Where we left the dinghy on the beach, (near a bar called Pancho’s) there were a few one-umbrella food and drink stands and something of a local community, with dogs, who looked after things, including us. A near-toothless older (I hope) gent explained to me that those little jellyfish and plants would die and rot and fertilize the eggs of things that were growing in the sand and that “a different intelligence was at work than this one”, waving his hand dismissively toward the high-rises. I thought he summed up the algal bloom versus development scenario pretty nicely. Also ‘they’ say that when the bloom is over, the water is super-clear and clean. Maybe the Semana Santa tourists will be blessed.

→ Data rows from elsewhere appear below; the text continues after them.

(** [range(start, stop, step)]. *)
Definition py_range (start stop step : Z) : result (list Z) :=
  if (step =? 0) then Raise ValueError
  else
    let n := if (0 <? step) then cdiv (stop - start) step
             else cdiv (start - stop) (- step) in
    Ok ((λ k, start + k * step) <$> seqZ 0 n).

(** [a % b] and [a // b], which raise on a zero divisor. *)
Definition py_mod (a b : Z) : result Z :=
  if (b =? 0) then Raise ZeroDivisionError else Ok (a `mod` b).

Definition py_div (a b : Z) : result Z :=
  if (b =? 0) then Raise ZeroDivisionError else Ok (a `div` b).

(** ** Automation *)

(** Lemmas that rewrite the model's helpers into library functions. *)
Create Rewrite HintDb kv.

(** Facts that discharge the side conditions of the components' lemmas. *)
Create HintDb kv discriminated.

(** Destruct the scrutinee of a match in the goal or in a hypothesis. *)
Ltac case_in_goal :=
  match goal with
  | |- context [ match ?x with _ => _ end ] =>
      lazymatch x with
      | context [ match _ with _ => _ end ] => fail
      | _ => destruct x eqn:?
      end
  end.

Ltac case_in_hyp H :=
  match type of H with
  | context [ match ?x with _ => _ end ] =>
      lazymatch x with
      | context [ match _ with _ => _ end ] => fail
      | _ => destruct x eqn:?
      end
  end.

(** Open the monad and reduce. *)
Ltac py_unfold :=
  unfold bind, ret, raise, get_st, put_st, gets, modify, passert, lift, rassert, rbind in *;
  simpl in *.

(** Turn boolean tests on integers into propositions. *)
Ltac zbool :=
  repeat match goal with
  | H : (_ <? _) = true |- _ => apply Z.ltb_lt in H
  | H : (_ <? _) = false |- _ => apply Z.ltb_ge in H
  | H : (_ <=? _) = true |- _ => apply Z.leb_le in H
  | H : (_ <=? _) = false |- _ => apply Z.leb_gt in H
  | H : (_ =? _) = true |- _ => apply Z.eqb_eq in H
  | H : (_ =? _) = false |- _ => apply Z.eqb_neq in H
  | H : (_ && _) = true |- _ => apply andb_true_iff in H as [? ?]
  | H : (_ || _) = false |- _ => apply orb_false_iff in H as [? ?]
  | H : negb _ = true |- _ => apply negb_true_iff in H
  | H : negb _ = false |- _ => apply negb_false_iff in H
  | H : bool_decide _ = true |- _ => apply bool_decide_eq_true in H
  | H : bool_decide _ = false |- _ => apply bool_decide_eq_false in H
  end.

(** Non-linear integer side conditions with constants, quotients and remainders. *)
Ltac zlia := zbool; Z.div_mod_to_equations; nia.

Then we did our part for the local economy by attending the clavadistas, and eating in the restaurant while doing so, mainly so we could sit in the shade. The divers have been on several ‘extreme sport’ shows, the Hotel Mirador featured in an Elvis Presley movie, and the celebrities of the Jet Set and more modern eras have made appearances throughout the years since the first dives in 1937. Or at least PR people sent photos. Aside from Roy Rogers and Trigger both signing the wall, here’s the one I liked best.

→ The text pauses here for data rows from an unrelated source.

(* ===== verification/Sha256.v ===== *)
(** [hashlib.sha256] (FIPS 180-4), which names every cached chunk: bytes are
    integers in [0, 256), words are integers in [0, 2^32), and the digest is the
    64-character lower-case hexadecimal string of [hexdigest()].  The functions
    are executable and checked against the standard's test vectors. *)
From S2P Require Export Prelude.
From Stdlib Require Import Ascii.
From stdpp Require Import options.

Module Sha256.

Definition w32 : Z := 2 ^ 32.
Definition add32 (x y : Z) : Z := (x + y) mod w32.
Definition rotr (n x : Z) : Z :=
  Z.lor (Z.shiftr x n) (Z.shiftl x (32 - n) mod w32).
Definition ch (x y z : Z) : Z := Z.lxor (Z.land x y) (Z.land (w32 - 1 - x) z).
Definition maj (x y z : Z) : Z :=
  Z.lxor (Z.land x y) (Z.lxor (Z.land x z) (Z.land y z)).
Definition bsig0 (x : Z) : Z := Z.lxor (rotr 2 x) (Z.lxor (rotr 13 x) (rotr 22 x)).
Definition bsig1 (x : Z) : Z := Z.lxor (rotr 6 x) (Z.lxor (rotr 11 x) (rotr 25 x)).
Definition ssig0 (x : Z) : Z := Z.lxor (rotr 7 x) (Z.lxor (rotr 18 x) (Z.shiftr x 3)).
Definition ssig1 (x : Z) : Z := Z.lxor (rotr 17 x) (Z.lxor (rotr 19 x) (Z.shiftr x 10)).

(** [root k n]: the integer [k]-th root of [n] below 2^40, one bit at a time. *)
Fixpoint root_bits (bit : nat) (k n r : Z) : Z :=
  match bit with
  | O => r
  | S b =>
      let r' := r + 2 ^ Z.of_nat b in
      root_bits b k n (if r' ^ k <=? n then r' else r)
  end.

Definition root (k n : Z) : Z := root_bits 40 k n 0.

(** The first [n] primes from [p] on, by trial division. *)
Fixpoint primes (fuel : nat) (n : nat) (p : Z) : list Z :=
  match fuel, n with
  | S f, S m =>
      if existsb (λ d, p mod d =? 0) (seqZ 2 (root 2 p - 1)) then primes f n (p + 1)
      else p :: primes f m (p + 1)
  | _, _ => []
  end.

(** The standard's constants: the first 32 bits of the fractional parts of the cube
    roots of the first 64 primes, and of the square roots of the first 8. *)
Definition round_constants : list Z :=
  Eval vm_compute in (λ p, root 3 (p * 2 ^ 96) mod w32) <$> primes 400 64 2.

Definition initial_words : list Z :=
  Eval vm_compute in (λ p, root 2 (p * 2 ^ 64) mod w32) <$> primes 400 8 2.

(** The eight working variables. *)
Record hstate := HState { ha : Z; hb : Z; hc : Z; hd : Z; he : Z; hf : Z; hg : Z; hh : Z }.

Definition initial_hash : hstate :=
  let w := λ i, nth i initial_words 0 in
  HState (w 0%nat) (w 1%nat) (w 2%nat) (w 3%nat) (w 4%nat) (w 5%nat) (w 6%nat) (w 7%nat).

Definition round (s : hstate) (k w : Z) : hstate :=
  let t1 := add32 (add32 (hh s) (bsig1 (he s))) (add32 (ch (he s) (hf s) (hg s)) (add32 k w)) in
  let t2 := add32 (bsig0 (ha s)) (maj (ha s) (hb s) (hc s)) in
  HState (add32 t1 t2) (ha s) (hb s) (hc s) (add32 (hd s) t1) (he s) (hf s) (hg s).

(** The message schedule as a window on its next sixteen words. *)
Definition next_window (w : list Z) : list Z :=
  tail w ++ [add32 (add32 (ssig1 (nth 14 w 0)) (nth 9 w 0)) (add32 (ssig0 (nth 1 w 0)) (nth 0 w 0))].

Fixpoint rounds (ks : list Z) (w : list Z) (s : hstate) : hstate :=
  match ks with
  | [] => s
  | k :: ks' => rounds ks' (next_window w) (round s k (nth 0 w 0))
  end.

Definition compress (s : hstate) (w : list Z) : hstate :=
  let s' := rounds round_constants w s in
  HState (add32 (ha s) (ha s')) (add32 (hb s) (hb s')) (add32 (hc s) (hc s'))
         (add32 (hd s) (hd s')) (add32 (he s) (he s')) (add32 (hf s) (hf s'))
         (add32 (hg s) (hg s')) (add32 (hh s) (hh s')).

(** Sixteen big-endian words from the next sixty-four bytes. *)
Fixpoint words (n : nat) (bs : list Z) : list Z :=
  match n, bs with
  | S n', b0 :: b1 :: b2 :: b3 :: bs' =>
      (((b0 * 256 + b1) * 256 + b2) * 256 + b3) :: words n' bs'
  | _, _ => []
  end.

Fixpoint blocks (n : nat) (bs : list Z) (s : hstate) : hstate :=
  match n with
  | O => s
  | S n' => blocks n' (drop 64 bs) (compress s (words 16 bs))
  end.

(** [n] bytes of [x], most significant first. *)
Fixpoint be_bytes (n : nat) (x : Z) : list Z :=
  match n with
  | O => []
  | S n' => be_bytes n' (x / 256) ++ [x mod 256]
  end.

Definition pad (bs : list Z) : list Z :=
  let n := zlen bs in
  bs ++ [128] ++ replicate (Z.to_nat ((55 - n) mod 64)) 0 ++ be_bytes 8 (8 * n).

Definition digest_state (bs : list Z) : hstate :=
  let p := pad bs in blocks (length p / 64) p initial_hash.

(** One lower-case hexadecimal digit, and the [n] digits of a word. *)
Definition hex_digit (x : Z) : ascii :=
  ascii_of_nat (Z.to_nat (if x <? 10 then 48 + x else 87 + x)).

Fixpoint hex_word (n : nat) (x : Z) (acc : string) : string :=
  match n with
  | O => acc
  | S n' => hex_word n' (x / 16) (String (hex_digit (x mod 16)) acc)
  end.

Definition hex_state (s : hstate) : string :=
  foldr (hex_word 8) EmptyString [ha s; hb s; hc s; hd s; he s; hf s; hg s; hh s].

(** [hashlib.sha256(bs).hexdigest()]. *)
Definition hexdigest (bs : list Z) : string := hex_state (digest_state bs).

Definition bytes_of_string (s : string) : list Z :=
  (λ c, Z.of_nat (nat_of_ascii c)) <$> String.list_ascii_of_string s.

Example sha256_empty :
  hexdigest [] = "e3b0c44298fc1c149afbf4c8996fb92427ae41e4649b934ca495991b7852b855"%string.
Proof. vm_compute. reflexivity. Qed.

Example sha256_abc :
  hexdigest (bytes_of_string "abc")
  = "ba7816bf8f01cfea414140de5dae2223b00361a396177a9cb410ff61f20015ad"%string.
Proof. vm_compute. reflexivity. Qed.

Example sha256_two_blocks :
  hexdigest (bytes_of_string "abcdbcdecdefdefgefghfghighijhijkijkljklmklmnlmnomnopnopq")
  = "248d6a61d20638b8e5c026930c3e6039a33ce45964ff2167f6ecedd419db06c1"%string.
Proof. vm_compute. reflexivity. Qed.

(** *** The shape of a digest *)

(** The characters a digest is made of. *)
Definition is_hex (c : ascii) : bool :=
  let n := Z.of_nat (nat_of_ascii c) in
  ((48 <=? n) && (n <=? 57)) || ((97 <=? n) && (n <=? 102)).

Definition all_hex (s : string) : Prop := Forall (λ c, is_hex c = true) (String.list_ascii_of_string s).

Lemma hex_digit_ok x : 0 ≤ x < 16 → is_hex (hex_digit x) = true.
Proof.
  intros Hx. unfold hex_digit.
  assert (x ∈ seqZ 0 16) as Hin by (apply elem_of_seqZ; lia).
  revert Hin. change (seqZ 0 16) with [0;1;2;3;4;5;6;7;8;9;10;11;12;13;14;15].
  intros Hin. repeat (apply elem_of_cons in Hin as [->|Hin]; [reflexivity|]).
  by apply elem_of_nil in Hin.
Qed.

Lemma hex_word_shape n x acc :
  all_hex acc →
  String.length (hex_word n x acc) = (n + String.length acc)%nat ∧ all_hex (hex_word n x acc).
Proof.
  revert x acc. induction n as [|n IH]; intros x acc Hacc; simpl; [done|].
  destruct (IH (x / 16) (String (hex_digit (x mod 16)) acc)) as [-> H].
  - constructor; [|done]. apply hex_digit_ok. apply Z.mod_pos_bound. lia.
  - split; [simpl; lia|done].
Qed.

Lemma hex_words_shape l :
  String.length (foldr (hex_word 8) EmptyString l) = (8 * length l)%nat
  ∧ all_hex (foldr (hex_word 8) EmptyString l).
Proof.
  induction l as [|x l [IHl IHh]]; [split; [done|constructor]|].
  destruct (hex_word_shape 8 x _ IHh) as [Hl Hh].
  split; [|exact Hh]. cbn [foldr length]. rewrite Hl, IHl. lia.
Qed.

Lemma hex_state_shape s : String.length (hex_state s) = 64%nat ∧ all_hex (hex_state s).
Proof. apply (hex_words_shape [_; _; _; _; _; _; _; _]). Qed.

Lemma hexdigest_length bs : String.length (hexdigest bs) = 64%nat.
Proof. apply hex_state_shape. Qed.

Lemma hexdigest_hex bs : all_hex (hexdigest bs).
Proof. apply hex_state_shape. Qed.

#[global] Opaque digest_state.
End Sha256.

And now, ladies and gentlemen, the divers.
They ‘commute’ to the job site by jumping into the water from the observation terrace, swimming across, and climbing up the rock face to the shrine. Some, not all, pay obeisance to the Virgen.
The top height, by the shrine, is 125 feet, and the average water depth is only 12 feet deep, so they wait for an incoming surge of water. And as you can see, the ‘out’ from the cliff is at least as important as the ‘down’.

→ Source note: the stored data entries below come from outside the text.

(* ===== verification/GpuFS.v ===== *)
(** The GPU file store behind the backend: the contract that the Python side relies
    on ([FileStore], [FileStoreLaws]), the wrappers of
    [infinikv/infinikv/_custom_ops.py] over it, and an instance of the contract that
    follows [GPUFileManager::openGPUFile] and [GeminiFS::geminifs_batched_xfer] of
    [infinikv/csrc/GeminiFS/libgeminifs].  A transfer takes effect when it is issued:
    what the streams delay is modelled by the backend's queue of prefetches. *)
From S2P Require Export OrderedDict.
From stdpp Require Import options.

(** The bytes of one block of one layer, of K or of V. *)
Abbreviation blob := (list Z).
Abbreviation kv_blob := (blob * blob)%type.

(** The operations that [infinikv.c_ops.GeminiFS] exports. *)
Class FileStore (S : Type) := {
  fs_open_file : S → option Z * S;
  fs_batched_write : S → list kv_blob → list Z → Z → bool * S;
  fs_batched_read : S → list kv_blob → list Z → Z → option (list kv_blob)
}.

(** A transfer whose tensors have the store's object size and whose files are open. *)
Definition xfer_ok (opened : gset Z) (size : Z) (kvs : list kv_blob) (ids : list Z) : Prop :=
  kvs ≠ [] ∧ length kvs = length ids
  ∧ Forall (λ '(k, v), zlen k = size ∧ zlen v = size) kvs ∧ Forall (λ i, i ∈ opened) ids.

(** What the store promises: a file that is opened was closed before; a transfer that
    is in order and finds its IO contexts succeeds; a read returns what was last written
    to the file's layer.  [fs_free] counts the opens that are sure to succeed (an open
    needs a closed file and memory on the device, and may be refused again after a
    success), [fs_room] the blocks a transfer may have and still find its IO contexts in
    the pool; a write that fails may have changed the files it names in its layer. *)
Class FileStoreLaws (S : Type) `{FileStore S} := {
  fs_inv : S → Prop;
  fs_opened : S → gset Z;
  fs_size : S → Z;
  fs_free : S → nat;
  fs_room : S → Z;
  fs_block : S → Z → Z → kv_blob;
  fs_open_spec s o s' :
    fs_inv s → fs_open_file s = (o, s') →
    fs_inv s' ∧ fs_size s' = fs_size s ∧ fs_room s' = fs_room s ∧ fs_block s' = fs_block s
    ∧ match o with
      | Some i => (i ∉ fs_opened s) ∧ fs_opened s' = ({[i]} ∪ fs_opened s)
                  ∧ (fs_free s <= Datatypes.S (fs_free s'))%nat
      | None => fs_opened s' = fs_opened s ∧ fs_free s = 0%nat
      end;
  fs_write_frame s kvs ids l b s' :
    fs_inv s → fs_batched_write s kvs ids l = (b, s') →
    fs_inv s' ∧ fs_size s' = fs_size s ∧ fs_room s' = fs_room s ∧ fs_opened s' = fs_opened s
    ∧ ∀ i l', i ∉ ids ∨ l' ≠ l → fs_block s' i l' = fs_block s i l';
  fs_write_ok s kvs ids l :
    fs_inv s → xfer_ok (fs_opened s) (fs_size s) kvs ids → zlen ids ≤ fs_room s → NoDup ids →
    (fs_batched_write s kvs ids l).1 = true
    ∧ ∀ n i kv, ids !! n = Some i → kvs !! n = Some kv →
        fs_block (fs_batched_write s kvs ids l).2 i l = kv;
  fs_blocks_sized s i l :
    fs_inv s → i ∈ fs_opened s →
    zlen (fs_block s i l).1 = fs_size s ∧ zlen (fs_block s i l).2 = fs_size s;
  fs_read_ok s kvs ids l :
    fs_inv s → xfer_ok (fs_opened s) (fs_size s) kvs ids → zlen ids ≤ fs_room s →
    fs_batched_read s kvs ids l = Some ((λ i, fs_block s i l) <$> ids)
}.

(** *** [infinikv/infinikv/_custom_ops.py]

    The module holds one instance, or none before [initialize_geminifs]; every
    wrapper catches the binding's exceptions and answers [False] or [None]. *)
Module CustomOps.
Section ops.
Context {S : Type} `{FileStore S}.
Implicit Types g : option S.

Definition initialize_geminifs (available : bool) (mk : option S)
    (gpu_file_shape : option (list Z)) g : bool * option S :=
  if negb available then (false, g)
  else match gpu_file_shape with
       | None => (false, g)
       | Some _ => match mk with Some s => (true, Some s) | None => (false, g) end
       end.

Definition gpu_open_file g : option Z * option S :=
  match g with
  | None => (None, None)
  | Some s => let '(o, s') := fs_open_file s in (o, Some s')
  end.

Definition geminifs_batched_read g (kvs : list kv_blob) (ids : list Z) (layer : Z)
    : option (list kv_blob) :=
  match g with None => None | Some s => fs_batched_read s kvs ids layer end.

Definition geminifs_batched_write g (kvs : list kv_blob) (ids : list Z) (layer : Z)
    : bool * option S :=
  match g with
  | None => (false, None)
  | Some s => let '(b, s') := fs_batched_write s kvs ids layer in (b, Some s')
  end.

(** The binding has no [geminifs_batched_read_unified] and no
    [geminifs_batched_write_unified] (they are commented out in [geminifs_pybind.cu]):
    the attribute error is caught and the answer is [False]. *)
Definition geminifs_batched_read_unified g (caches : list blob) (ids : list Z) (layer : Z)
    : option (list blob) := None.

Definition geminifs_batched_write_unified g (caches : list blob) (ids : list Z) (layer : Z)
    : bool * option S := (false, g).
End ops.
End CustomOps.

(** *** The store of [libgeminifs] *)
Module GpuFS.

(** [free_list_], the keys of [file_id_to_ctx_map_], the object size of the file
    shape, and the files' contents by layer; of the device, the answers to the
    allocations of [openGPUFile] to come (none is left: refused), the entries of the IO
    context pool that no other transfer holds, and the page mappings of one tensor. *)
Record t := FS {
  free_list : list Z;
  ctx : gset Z;
  object_size : Z;
  data : Z → Z → kv_blob;
  device : list bool;
  io_pool : Z;
  mappings : Z
}.

(** [GPUFileManager::openGPUFile]: the back of the free list; when [cudaMalloc] or
    [cudaMemcpy] fails the file goes back where it was taken. *)
Definition open_file (s : t) : option Z * t :=
  match last (free_list s) with
  | None => (None, s)
  | Some i =>
      let rest := take (length (free_list s) - 1) (free_list s) in
      match device s with
      | true :: dev =>
          (Some i, FS rest ({[i]} ∪ ctx s) (object_size s) (data s) dev (io_pool s) (mappings s))
      | dev =>
          (None, FS (rest ++ [i]) (ctx s) (object_size s) (data s) (drop 1 dev) (io_pool s)
                    (mappings s))
      end
  end.

(** [MAX_IOCTX_PER_BATCH], and the entries a transfer of [n] blocks takes from the pool:
    a context for each page of K and of V. *)
Definition max_ioctx_per_batch : Z := 512.

Definition io_entries (s : t) (n : Z) : Z :=
  (2 * (n * mappings s) + max_ioctx_per_batch - 1) `div` max_ioctx_per_batch.

(** The checks of [geminifs_batched_xfer]; the size of the first V tensor is not among
    them.  The entries it took are given back when the transfer ends, or at once when
    the pool has too few. *)
Definition xfer_check (s : t) (kvs : list kv_blob) (ids : list Z) : bool :=
  bool_decide (kvs ≠ []) && Nat.eqb (length kvs) (length ids)
  && match kvs with
     | (k, _) :: rest =>
         (zlen k =? object_size s)
         && forallb (λ '(k, v), (zlen k =? object_size s) && (zlen v =? object_size s)) rest
     | [] => false
     end
  && forallb (λ i, bool_decide (i ∈ ctx s)) ids
  && (0 <? mappings s) && (io_entries s (zlen ids) <=? io_pool s).

(** The kernel moves as many bytes as an object has. *)
Definition fit (size : Z) (kv : kv_blob) : kv_blob :=
  (resize (Z.to_nat size) 0 kv.1, resize (Z.to_nat size) 0 kv.2).

(** The kernel's writes, one file after the other. *)
Fixpoint write_all (d : Z → Z → kv_blob) (kvs : list kv_blob) (ids : list Z) (layer : Z)
    : Z → Z → kv_blob :=
  match kvs, ids with
  | kv :: kvs', i :: ids' =>
      write_all (λ i' l', if decide (i' = i ∧ l' = layer) then kv else d i' l') kvs' ids' layer
  | _, _ => d
  end.

Definition batched_write (s : t) (kvs : list kv_blob) (ids : list Z) (layer : Z) : bool * t :=
  if xfer_check s kvs ids
  then (true, FS (free_list s) (ctx s) (object_size s)
          (write_all (data s) (fit (object_size s) <$> kvs) ids layer)
          (device s) (io_pool s) (mappings s))
  else (false, s).

Definition batched_read (s : t) (kvs : list kv_blob) (ids : list Z) (layer : Z)
    : option (list kv_blob) :=
  if xfer_check s kvs ids then Some ((λ i, data s i layer) <$> ids) else None.

#[global] Instance file_store : FileStore t := {
  fs_open_file := open_file;
  fs_batched_write := batched_write;
  fs_batched_read := batched_read
}.

(** A store of files 0 to [n - 1], all closed, on a device with memory for all of them,
    with the pool of 64K entries and tensors of one page. *)
Definition create (n : nat) (size : Z) : t :=
  FS (Z.of_nat <$> seq 0 n) ∅ size (λ _ _, fit size ([], [])) (replicate n true) (64 * 1024) 1.

(** The allocations that succeed before the first refusal. *)
Fixpoint granted (dev : list bool) : nat :=
  match dev with true :: dev' => Datatypes.S (granted dev') | _ => 0%nat end.

Definition inv (s : t) : Prop :=
  NoDup (free_list s) ∧ (∀ i, i ∈ free_list s → i ∉ ctx s) ∧ 0 ≤ object_size s ∧ 0 < mappings s
  ∧ ∀ i l, zlen (data s i l).1 = object_size s ∧ zlen (data s i l).2 = object_size s.

Lemma fit_size size kv : 0 ≤ size → zlen (fit size kv).1 = size ∧ zlen (fit size kv).2 = size.
Proof. intros. unfold fit, zlen. simpl. rewrite !length_resize. lia. Qed.

Lemma fit_id size kv : zlen kv.1 = size → zlen kv.2 = size → fit size kv = kv.
Proof.
  destruct kv as [k v]. unfold fit, zlen. simpl. intros Hk Hv.
  rewrite !resize_all_alt by lia. done.
Qed.

Lemma write_all_sized d size kvs ids layer :
  0 ≤ size → (∀ i l, zlen (d i l).1 = size ∧ zlen (d i l).2 = size) →
  ∀ i l, let kv := write_all d (fit size <$> kvs) ids layer i l in
         zlen kv.1 = size ∧ zlen kv.2 = size.
Proof.
  intros Hs. revert d ids. induction kvs as [|kv kvs IH]; intros d [|i' ids] Hd; try done.
  apply IH. intros i l. destruct (decide _); [by apply fit_size|done].
Qed.

(** The blocks for which the pool has entries. *)
Definition room (s : t) : Z := (io_pool s * max_ioctx_per_batch) `div` (2 * mappings s).

Lemma room_entries s n : 0 < mappings s → n ≤ room s → io_entries s n ≤ io_pool s.
Proof.
  intros Hm Hn. unfold room, io_entries, max_ioctx_per_batch in *.
  assert (2 * mappings s * n ≤ io_pool s * 512).
  { pose proof (Z.mul_div_le (io_pool s * 512) (2 * mappings s)). nia. }
  transitivity ((io_pool s * 512 + 511) `div` 512); [apply Z.div_le_mono; nia|].
  rewrite Z.add_comm, Z.div_add by lia. done.
Qed.

Lemma xfer_check_ok s kvs ids :
  inv s → xfer_ok (ctx s) (object_size s) kvs ids → zlen ids ≤ room s →
  xfer_check s kvs ids = true.
Proof.
  intros (_ & _ & _ & Hm & _) (Hne & Hlen & Hsz & Hop) Hroom. unfold xfer_check.
  rewrite !andb_true_iff. repeat split; [..|lia|apply Z.leb_le; by apply room_entries].
  - by apply bool_decide_eq_true.
  - by apply Nat.eqb_eq.
  - destruct kvs as [|[k0 v0] kvs]; [done|]. apply Forall_cons in Hsz as [[-> _] Hsz].
    rewrite Z.eqb_refl. simpl. apply forallb_forall. intros [k v] Hin%list_elem_of_In.
    rewrite Forall_forall in Hsz. destruct (Hsz _ Hin) as [-> ->].
    by rewrite Z.eqb_refl.
  - apply forallb_forall. intros i Hin%list_elem_of_In.
    rewrite Forall_forall in Hop. by apply bool_decide_eq_true, Hop.
Qed.

Lemma write_all_other d kvs ids layer i l :
  i ∉ ids ∨ l ≠ layer → write_all d kvs ids layer i l = d i l.
Proof.
  revert d ids. induction kvs as [|kv kvs IH]; intros d [|i' ids] H; simpl; [done..|].
  rewrite IH.
  - rewrite decide_False; [done|]. rewrite not_elem_of_cons in H. tauto.
  - rewrite not_elem_of_cons in H. tauto.
Qed.

Lemma write_all_at d kvs ids layer n i kv :
  NoDup ids → ids !! n = Some i → kvs !! n = Some kv → write_all d kvs ids layer i layer = kv.
Proof.
  revert d ids n. induction kvs as [|kv' kvs IH]; intros d [|i' ids] [|n]; try done; simpl.
  - intros [Hni _]%NoDup_cons [= ->] [= ->]. rewrite write_all_other by by left.
    by rewrite decide_True.
  - intros [_ Hnd]%NoDup_cons. by apply IH.
Qed.

Lemma open_inv s : inv s → inv (open_file s).2.
Proof.
  unfold inv, open_file. intros (Hnd & Hd & Hsz).
  destruct (last (free_list s)) as [i|] eqn:Hl; simpl; [|done].
  apply last_Some in Hl as [l' Hl]. rewrite Hl in Hnd |- *.
  rewrite length_app, Nat.add_sub, take_app_length.
  destruct (device s) as [|[] dev]; simpl.
  1, 3: by rewrite Hl in Hd.
  apply NoDup_app in Hnd as (Hn1 & Hn2 & _). split; [done|]. split; [|done].
  intros j Hj. apply not_elem_of_union. split.
  - intros ->%elem_of_singleton. apply (Hn2 i Hj). by apply list_elem_of_singleton.
  - apply Hd. rewrite Hl. apply elem_of_app. by left.
Qed.

#[global] Program Instance file_store_laws : FileStoreLaws t := {
  fs_inv := inv;
  fs_opened := ctx;
  fs_size := object_size;
  fs_free := λ s, Nat.min (length (free_list s)) (granted (device s));
  fs_room := room;
  fs_block := data
}.
Next Obligation.
  intros s o s' Hs Ho. pose proof (open_inv s Hs) as Hi. unfold fs_open_file in Ho; simpl in Ho.
  rewrite Ho in Hi. split; [done|]. unfold open_file in Ho.
  destruct (last (free_list s)) as [i|] eqn:Hl; simplify_eq.
  - destruct (device s) as [|[] dev] eqn:Hdev; simplify_eq; simpl.
    + repeat split; simpl; lia.
    + repeat split.
      * destruct Hs as (_ & Hd & _). apply Hd, last_Some_elem_of, Hl.
      * apply last_Some in Hl as [l' ->]. rewrite length_take, length_app. simpl. lia.
    + repeat split; simpl; lia.
  - apply last_None in Hl. by rewrite Hl.
Qed.
Next Obligation.
  intros s kvs ids l b s' Hs Hw. unfold fs_batched_write in Hw; simpl in Hw.
  unfold batched_write in Hw. destruct (xfer_check s kvs ids); simplify_eq; [|done].
  destruct Hs as (H1 & H2 & H3 & H4 & H5). split.
  { split; [done|]. split; [done|]. split; [done|]. split; [done|]. by apply write_all_sized. }
  split; [done|]. split; [done|]. split; [done|]. intros i l' Hil. by apply write_all_other.
Qed.
Next Obligation.
  intros s kvs ids l Hs Hok Hroom Hnd. unfold fs_batched_write; simpl. unfold batched_write.
  rewrite xfer_check_ok by done. split; [done|]. simpl. intros n i kv Hi Hkv. apply (write_all_at _ _ ids l n); [done..|].
  rewrite list_lookup_fmap, Hkv. simpl. f_equal. destruct Hok as (_ & _ & Hsz & _).
  pose proof (Forall_lookup_1 _ _ _ _ Hsz Hkv) as Hk. destruct kv as [k v], Hk as [Hk Hv]. by apply fit_id.
Qed.
Next Obligation. intros s i l (_ & _ & _ & _ & Hd) _. apply Hd. Qed.
Next Obligation.
  intros s kvs ids l Hs Hok Hroom. unfold fs_batched_read; simpl. unfold batched_read.
  by rewrite xfer_check_ok.
Qed.

Lemma create_inv n size : 0 ≤ size → inv (create n size).
Proof.
  intros Hs. split; [|split; [set_solver|split; [done|split; [done|intros; by apply (fit_size size)]]]]. simpl.
  apply NoDup_fmap_2; [apply _|apply NoDup_seq].
Qed.
End GpuFS.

Believe it or not, no diver has died, although there have been injuries mainly related to miscalculated approaches to the water. And we noticed that a diver always waited at the bottom, moving in several times to clear away bits of debris from the landing zone. Luckily the algal bloom wasn’t in this area, although a patch was visible offshore. We heard that there is a 12-year old girl starting to dive, but didn’t see her.
When they finish, the divers sell t-shirts and mingle with the visitors. I wish I had been better prepared financially when I found them waiting for us as we emerged from the restaurant.
There is one show during the day, and four in the evening, with flaming torches. I’m really glad I went, but I’ll probably wake up in the night feeling vertiginous!
We walked down the hill to the old center, the Zocalo, where we found a nice church and a plaza under shady trees with a dozen shoe-shine booths spaced beneath them.
We probably should have taken a walk through the market with a very pleasant older man named Tony, but our next mission was the museum at the fort of San Diego.
It’s a well-done museum, (extra points for reader boards in English). Turns out Acapulco Bay has been a shelter and a destination ever since the Spanish first came here. Not such a surprise, really, since there are precious few good harbors along this coast, but I was unaware of the scope of Spain’s trade with the Philippines, in terms of ships, cargo and the hundreds of years it continued.
It took these ships nearly 100 days (departing for Manila in March or April) to go west, and 180 to return (departing July or August), for those that made it past the bad weather and pirate attacks.
Winding up our day, we walked back a ways along the beach-side road as it slowly turned into a seaside restaurant and shopping zone. A bonus was seeing a US chain that sold a brand of shampoo I like. Such are the smaller pleasures of travel.
I hope the friendly folks of Acapulco get lots of tourists for Semana Santa, and beyond, and I hope the visitors have as entertaining a time as we had there.